* **WORK INSTRUCTIONS**:
Return the run of lines below that opens with the line containing "(** The values" and closes with the line containing "name_of (n_value n)", keeping each one exact.

********************

(* ===== verification/ImmLib.v ===== *)
(** * The commands of the information model: the library and the values

    What the commands [immget] and [immset] share: the calls of the IMM library, which is
    the environment; the utilities ([ImmUtil]) that repeat them; and the conversion of
    attribute values to text and back. *)

From stdpp Require Import pretty.
From S2P Require Import Prelude CString.

Open Scope Z_scope.

(** ** The library *)

(** The result codes the commands tell apart. *)
Inductive SaAisErrorT : Set :=
| SA_AIS_OK
| SA_AIS_ERR_TIMEOUT
| SA_AIS_ERR_TRY_AGAIN
| SA_AIS_ERR_INVALID_PARAM
| SA_AIS_ERR_BUSY
| SA_AIS_ERR_NOT_EXIST
| SA_AIS_ERR_NOT_SUPPORTED
| SA_AIS_ERR (code : Z).

#[export] Instance SaAisErrorT_eq_dec : EqDecision SaAisErrorT.
Proof. solve_decision. Defined.

Definition is_ok (rc : SaAisErrorT) : bool := match rc with SA_AIS_OK => true | _ => false end.

Lemma is_ok_true rc : is_ok rc = true ↔ rc = SA_AIS_OK.
Proof. by destruct rc. Qed.

Lemma is_ok_false rc : is_ok rc = false ↔ rc ≠ SA_AIS_OK.
Proof. by destruct rc. Qed.

Inductive SaImmValueTypeT : Set :=
| SAINT32T | SAUINT32T | SAINT64T | SAUINT64T | SATIMET | SANAMET
| SAFLOATT | SADOUBLET | SASTRINGT | SAANYT.

#[export] Instance SaImmValueTypeT_eq_dec : EqDecision SaImmValueTypeT.
Proof. solve_decision. Defined.

(** Floating point numbers: what the streams print, what [printf] prints, and what [strtof]
    and [strtod] read. *)
Class Floats : Type := {
  float : Set;
  double : Set;
  print_float : float → string;
  print_double : double → string;
  printf_float : float → string;
  printf_double : double → string;
  read_float : string → option float;
  read_double : string → option double
}.

(** A name is an array of 256 bytes with a length of 16 bits. *)
Definition SA_MAX_NAME_LENGTH : nat := 256.
Record SaNameT : Set := mkName { n_length : Z; n_value : string }.

#[export] Instance SaNameT_eq_dec : EqDecision SaNameT.
Proof. solve_decision. Defined.

Definition name_of (s : string) : SaNameT :=
  mkName (u16 (Z.of_nat (String.length s))) (take SA_MAX_NAME_LENGTH s).

Section library.
Context `{FL : Floats}.

Inductive SaImmAttrValueT : Set :=
| VInt32 (z : Z) | VUint32 (z : Z) | VInt64 (z : Z) | VUint64 (z : Z) | VTime (z : Z)
| VName (n : SaNameT) | VFloat (f : float) | VDouble (d : double)
| VString (s : string) | VAny (buffer : list Z).

(** An attribute with its values. *)
Record SaImmAttrValuesT : Set := mkAttr {
  attrName : string;
  attrValueType : SaImmValueTypeT;
  attrValues : list SaImmAttrValueT
}.

Inductive ImmCall : Set :=
| OmInitialize
| OmFinalize
| AccessorInitialize
| AccessorFinalize
| AccessorGet (obj : SaNameT) (attr : string)
| ClassDescriptionGet (cls : string)
| AdminOwnerInitialize
| AdminOwnerSet (obj : SaNameT)
| AdminOwnerRelease (obj : SaNameT)
| AdminOwnerFinalize
| CcbInitialize
| CcbObjectModify (obj : SaNameT) (attr : string) (v : SaImmAttrValueT)
| CcbApply
| CcbFinalize
| Sleep.

(** The answers: a result code, with a handle, the attributes of an object or the
    definitions of a class. *)
Definition imm_resp (c : ImmCall) : Set :=
  match c with
  | OmInitialize | AccessorInitialize => SaAisErrorT * Z
  | AccessorGet _ _ => SaAisErrorT * list SaImmAttrValuesT
  | ClassDescriptionGet _ => SaAisErrorT * list (string * SaImmValueTypeT)
  | Sleep => unit
  | _ => SaAisErrorT
  end.

Inductive ImmEvent : Set := IEv (c : ImmCall) (r : imm_resp c).
End library.

Arguments ImmCall FL : clear implicits.
Arguments ImmEvent FL : clear implicits.
Arguments SaImmAttrValueT FL : clear implicits.
Arguments SaImmAttrValuesT FL : clear implicits.

Abbreviation ImmTrace FL := (list (ImmEvent FL)).

Class ImmEnv (FL : Floats) : Type := { imm_answer : ImmTrace FL → ∀ c : ImmCall FL, imm_resp c }.

(** A command: the calls it has made, the latest first, and its memory. *)
Record ImmProc {FL : Floats} (G : Type) : Type := mkImm { i_trace : ImmTrace FL; i_mem : G }.
Arguments mkImm {FL G} _ _.
Arguments i_trace {FL G} _.
Arguments i_mem {FL G} _.

(** ** Numbers in text *)

(** The digits of base [b] in front of a string: whether there is one, the value and what
    follows. *)
Fixpoint digits_rest (b : Z) (some : bool) (acc : Z) (s : string) : bool * Z * string :=
  match s with
  | String c r =>
      match digit_val c with
      | Some d => if d <? b then digits_rest b true (acc * b + d) r else (some, acc, s)
      | None => (some, acc, s)
      end
  | EmptyString => (some, acc, s)
  end.

(** The base that a prefix gives when it is left open, and what follows the prefix. *)
Definition base_of (s : string) : Z * string :=
  match s with
  | String a r =>
      if eqc a "0" then
        if streq (skip_0x s) s then (8, s) else (16, skip_0x s)
      else (10, s)
  | EmptyString => (10, s)
  end.

(** [strtol] and its relatives before the value is fitted: the sign, the magnitude and
    where the number ends, or [None] if there is none. *)
Definition strto (base : option Z) (s : string) : option (bool * Z * string) :=
  let '(neg, r) := sign (skip_space s) in
  let '(b, r) := match base with Some b => (b, r) | None => base_of r end in
  match digits_rest b false 0 r with
  | (true, v, rest) => Some (neg, v, rest)
  | (false, _, _) => None
  end.

(** [strtol] or [strtoll] of base 0 with the checks that follow it: the number has to be
    there, in range and all of the text. *)
Definition strtol0 (s : string) : option Z :=
  '(neg, v, rest) ← strto None s;
  let z := if (neg : bool) then - v else v in
  if (- 2 ^ 63 <=? z) && (z <? 2 ^ 63) && streq rest EmptyString then Some z else None.

(** [strtoul] and [strtoull]: the magnitude has to be in range, a minus sign negates it
    modulo [2^64]. *)
Definition strtoul0 (s : string) : option Z :=
  '(neg, v, rest) ← strto None s;
  if (v <? 2 ^ 64) && streq rest EmptyString then Some (if (neg : bool) then u64 (- v) else v) else None.

(** [isInteger]. *)
Definition isInteger (s : string) : bool :=
  match s with
  | EmptyString => false
  | String c _ =>
      if is_digit c || eqc c "-" || eqc c "+" then
        match strto (Some 10) s with
        | Some (_, _, rest) => streq rest EmptyString
        | None => false
        end
      else false
  end.

(** ** Values in text *)

Section values.
Context `{FL : Floats}.

Definition value_type (v : SaImmAttrValueT FL) : SaImmValueTypeT :=
  match v with
  | VInt32 _ => SAINT32T | VUint32 _ => SAUINT32T | VInt64 _ => SAINT64T | VUint64 _ => SAUINT64T
  | VTime _ => SATIMET | VName _ => SANAMET | VFloat _ => SAFLOATT | VDouble _ => SADOUBLET
  | VString _ => SASTRINGT | VAny _ => SAANYT
  end.

(** [getAttrValue]: the text of a value; a buffer has none. *)
Definition getAttrValue (v : SaImmAttrValueT FL) : option string :=
  match v with
  | VInt32 z | VUint32 z | VInt64 z | VUint64 z | VTime z => Some (pretty z)
  | VFloat f => Some (print_float f)
  | VDouble d => Some (print_double d)
  | VName n => Some (c_str (n_value n))
  | VString s => Some s
  | VAny _ => None
  end.

(** A byte of a buffer, which [strtod] reads from two characters after [0x]. *)
Definition hex_val (c : ascii) : option Z :=
  match digit_val c with Some d => if d <? 16 then Some d else None | None => None end.
Definition any_byte (a b : ascii) : Z :=
  match hex_val a, hex_val b with
  | Some x, Some y => x * 16 + y
  | Some x, None => x
  | None, _ => 0
  end.
Fixpoint any_bytes (s : string) : list Z :=
  match s with
  | EmptyString => []
  | String a EmptyString => [any_byte a "0"]
  | String a (String b r) => any_byte a b :: any_bytes r
  end.

(** [setImmAttrValue]: [None] is the null pointer. *)
Definition setImmAttrValue (ty : SaImmValueTypeT) (str : string) : option (SaImmAttrValueT FL) :=
  match ty with
  | SAINT32T =>
      value ← strtol0 str; if negb (value =? i32 value) then None else Some (VInt32 value)
  | SAUINT32T =>
      value ← strtoul0 str; if negb (value =? u32 value) then None else Some (VUint32 value)
  | SAINT64T => VInt64 <$> strtol0 str
  | SATIMET => VTime <$> strtol0 str
  | SAUINT64T => VUint64 <$> strtoul0 str
  | SAFLOATT => VFloat <$> read_float str
  | SADOUBLET => VDouble <$> read_double str
  | SANAMET =>
      if (SA_MAX_NAME_LENGTH <? String.length str)%nat then None else Some (VName (name_of str))
  | SASTRINGT => Some (VString str)
  | SAANYT => Some (VAny (any_bytes str))
  end.

(** The values that survive the way to text and back: numbers in range and texts. *)
Definition kept (v : SaImmAttrValueT FL) : Prop :=
  match v with
  | VInt32 z => - 2 ^ 31 ≤ z < 2 ^ 31
  | VUint32 z => 0 ≤ z < 2 ^ 32
  | VInt64 z | VTime z => - 2 ^ 63 ≤ z < 2 ^ 63
  | VUint64 z => 0 ≤ z < 2 ^ 64
  | VName n => all_chars (no NUL) (n_value n) = true ∧ n = name_of (n_value n)
  | VFloat f => read_float (print_float f) = Some f
  | VDouble d => read_double (print_double d) = Some d
  | VString s => True
  | VAny _ => False
  end.
End values.

(** ** [ImmUtil] *)

Definition IMM_MAX_RETRY : nat := 60.

Section util.
Context `{FL : Floats} `{E : !ImmEnv FL} {G : Type}.

Abbreviation MI := (M (ImmProc (FL := FL) G)).

Definition imm (c : ImmCall FL) : MI (imm_resp c) := λ s,
  let r := imm_answer (i_trace s) c in (Val r, mkImm (IEv c r :: i_trace s) (i_mem s)).

Definition imem {A} (f : G → A) : MI A := gets (f ∘ i_mem).
Definition iupd (f : G → G) : MI unit := modify (λ s, mkImm (i_trace s) (f (i_mem s))).

(** The loop that repeats a call while it asks to be tried again; the pause comes after
    the call in most of them. *)
Fixpoint try_again {A} (n : nat) (code : A → SaAisErrorT) (again : MI A) (r : A) : MI A :=
  match n with
  | O => mret r
  | S n =>
      if bool_decide (code r = SA_AIS_ERR_TRY_AGAIN) then
        r ← again; try_again n code again r
      else mret r
  end.

Definition then_sleep {A} (m : MI A) : MI A := r ← m; imm Sleep;; mret r.

Definition retried {A} (code : A → SaAisErrorT) (m : MI A) : MI A :=
  r ← m; try_again (IMM_MAX_RETRY - 1) code (then_sleep m) r.

Definition initImmOm : MI (SaAisErrorT * Z) := retried fst (imm OmInitialize).
Definition initImmOmAccessor : MI (SaAisErrorT * Z) := retried fst (imm AccessorInitialize).
Definition finalizeImmOmAccessor (h : Z) : MI SaAisErrorT :=
  if negb (h =? 0) then retried id (imm AccessorFinalize) else mret SA_AIS_OK.
Definition finalizeImmOm (h : Z) : MI SaAisErrorT :=
  if negb (h =? 0) then retried id (imm OmFinalize) else mret SA_AIS_OK.

(** [immGetClassName]: the first value of the attribute, which has to be there. *)
Definition immGetClassName (objectName : SaNameT) : MI (SaAisErrorT * string) :=
  '(rc, attributes) ←
    (r ← imm (AccessorGet objectName "SaImmAttrClassName");
     try_again (IMM_MAX_RETRY - 1) fst
       (imm Sleep;; imm (AccessorGet objectName "SaImmAttrClassName")) r);
  if is_ok rc then
    match attributes with
    | mkAttr _ _ (VString cls :: _) :: _ => mret (rc, cls)
    | _ => undef
    end
  else mret (rc, EmptyString).

(** The loops that repeat a call: while it is told to try again, and after a timeout.
    [n] is what is left of the limit. *)
Fixpoint while_busy (n : nat) (m : MI SaAisErrorT) (rc : SaAisErrorT) : MI SaAisErrorT :=
  match n with
  | O => mret rc
  | S n =>
      if bool_decide (rc = SA_AIS_ERR_TRY_AGAIN ∨ rc = SA_AIS_ERR_BUSY) then
        imm Sleep;; rc ← m; while_busy n m rc
      else mret rc
  end.

Fixpoint while_timeout (n : nat) (m : MI SaAisErrorT) (rc : SaAisErrorT) : MI SaAisErrorT :=
  match n with
  | O => mret rc
  | S n =>
      if bool_decide (rc = SA_AIS_ERR_TIMEOUT) then
        imm Sleep;; rc ← m; while_timeout n m rc
      else mret rc
  end.

Definition repeated (timeoutVal maxRetry : Z) (m : MI SaAisErrorT) : MI SaAisErrorT :=
  rc ← m;
  rc ← while_busy (Z.to_nat (timeoutVal - 1)) m rc;
  while_timeout (Z.to_nat (maxRetry - 1)) m rc.

(** A result that is none of these ends the loops at once. *)
Definition conclusive (rc : SaAisErrorT) : bool :=
  match rc with SA_AIS_ERR_TRY_AGAIN | SA_AIS_ERR_BUSY | SA_AIS_ERR_TIMEOUT => false | _ => true end.

Lemma repeated_once t n (m : MI SaAisErrorT) s rc s' :
  m s = (Val rc, s') → conclusive rc = true → repeated t n m s = (Val rc, s').
Proof.
  intros H Hc. unfold repeated. erewrite bind_Val by exact H.
  assert (Hb : while_busy (Z.to_nat (t - 1)) m rc s' = (Val rc, s')).
  { destruct (Z.to_nat (t - 1)); cbn; [done|]. rewrite bool_decide_false; [done|].
    by intros [-> | ->]. }
  erewrite bind_Val by exact Hb. destruct (Z.to_nat (n - 1)); cbn; [done|].
  rewrite bool_decide_false; [done|]. by intros ->.
Qed.
End util.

********************

* **ANSWER TO THE PROBLEM**:
(** The values that survive the way to text and back: numbers in range and texts. *)
Definition kept (v : SaImmAttrValueT FL) : Prop :=
  match v with
  | VInt32 z => - 2 ^ 31 ≤ z < 2 ^ 31
  | VUint32 z => 0 ≤ z < 2 ^ 32
  | VInt64 z | VTime z => - 2 ^ 63 ≤ z < 2 ^ 63
  | VUint64 z => 0 ≤ z < 2 ^ 64
  | VName n => all_chars (no NUL) (n_value n) = true ∧ n = name_of (n_value n)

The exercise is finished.